Colorectal cancer (CRC) is the third most common cancer and the second leading cause of cancer-related death worldwide. Many studies have attempted to elucidate the role of cytochrome 450 (CYP450) polymorphisms in cancer susceptibility and tumor progression. However, the function of Cytochrome P450 Family 2 Subfamily S Member 1(CYP2S1), a member of the CYP450 family, in CRC remains unclear. Here, we constructed APC (Min/+);CYP2S1(-/-) mice. We found that CYP2S1 knockout in APC (Min/+) mice led to an increased number of adenomas, accelerated tumor progression and enhanced proliferation and angiogenesis of adenomas. Consistently, in vitro experiments demonstrated that CYP2S1 silencing enhanced the proliferation, migration and invasion of CRC cells.

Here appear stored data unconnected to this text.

Lemma runes_string_of_runes rs :
  Forall (λ r, ValidRune r = true) rs → runes (string_of_runes rs) = rs.
Proof.
  intros H. rewrite <- (app_nil_r (string_of_runes rs)).
  rewrite runes_string_of_runes_app by done. by rewrite app_nil_r.
Qed.

Lemma runes_valid s : Forall (λ r, ValidRune r = true) (runes s).
Proof.
  induction s as [|s Hs IH] using rune_ind; [done|].
  rewrite runes_cons by done. constructor; [apply DecodeRune_valid|done].
Qed.

Lemma string_of_runes_app rs rs' :
  string_of_runes (rs ++ rs') = string_of_runes rs ++ string_of_runes rs'.
Proof. unfold string_of_runes. by rewrite fmap_app, join_app. Qed.

Lemma runes_nil_inv s : runes s = [] → s = [].
Proof. intros H. destruct (decide (s = [])) as [|Hs]; [done|]. by rewrite runes_cons in H. Qed.

Lemma runes_length_le s : (length (runes s) ≤ length s)%nat.
Proof.
  induction s as [|s Hs IH] using rune_ind; [done|].
  rewrite runes_cons by done. pose proof (DecodeRune_width s Hs).
  cbn. rewrite length_drop in IH. lia.
Qed.

(** ** Lemmas on white space *)

Lemma trim_left_from_drop k s : trim_left_from k s = TrimLeft (drop k s).
Proof.
  revert k. induction s as [|b s IH]; intros [|k]; try done. cbn. apply IH.
Qed.

Lemma TrimLeft_cons s : s ≠ [] →
  TrimLeft s =
    if IsSpace (DecodeRune s).1 then TrimLeft (drop (DecodeRune s).2 s) else s.
Proof.
  intros Hs. pose proof (DecodeRune_width s Hs) as [? _].
  destruct s as [|b s]; [done|]. unfold TrimLeft at 1. cbn [trim_left_from].
  destruct (DecodeRune (b :: s)) as [r w]; cbn in *.
  destruct (IsSpace r); [|done]. rewrite trim_left_from_drop.
  destruct w; [lia|]. done.
Qed.

Lemma IsSpace_RuneError : IsSpace RuneError = false.
Proof. done. Qed.

(** The result of [TrimLeft] is empty or starts with a rune that is not white
    space; such strings are its fixed points. *)
Definition starts_visible (s : gostring) : Prop := IsSpace (DecodeRune s).1 = false.

Lemma TrimLeft_starts s : starts_visible (TrimLeft s).
Proof.
  induction s as [|s Hs IH] using rune_ind; [done|].
  rewrite TrimLeft_cons by done. destruct (IsSpace (DecodeRune s).1) eqn:E; done.
Qed.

Furthermore, CYP2S1 knockout promoted the nuclear translocation of β-catenin in intestinal epithelial cells of APC(Min/+) mice and in cancer cells, it also activated Wnt and modulated P53 signaling pathways, upregulating metastasis associated in colon cancer 1 (MACC1), which accelerated cancer cell proliferation and invasion. Database analysis revealed that CYP2S1 was upregulated in colorectal cancer and positively associated with better prognosis. In conclusion, these findings suggest that CYP2S1 represents a promising biomarker and therapeutic target for improving the prognosis and treatment of colorectal cancer.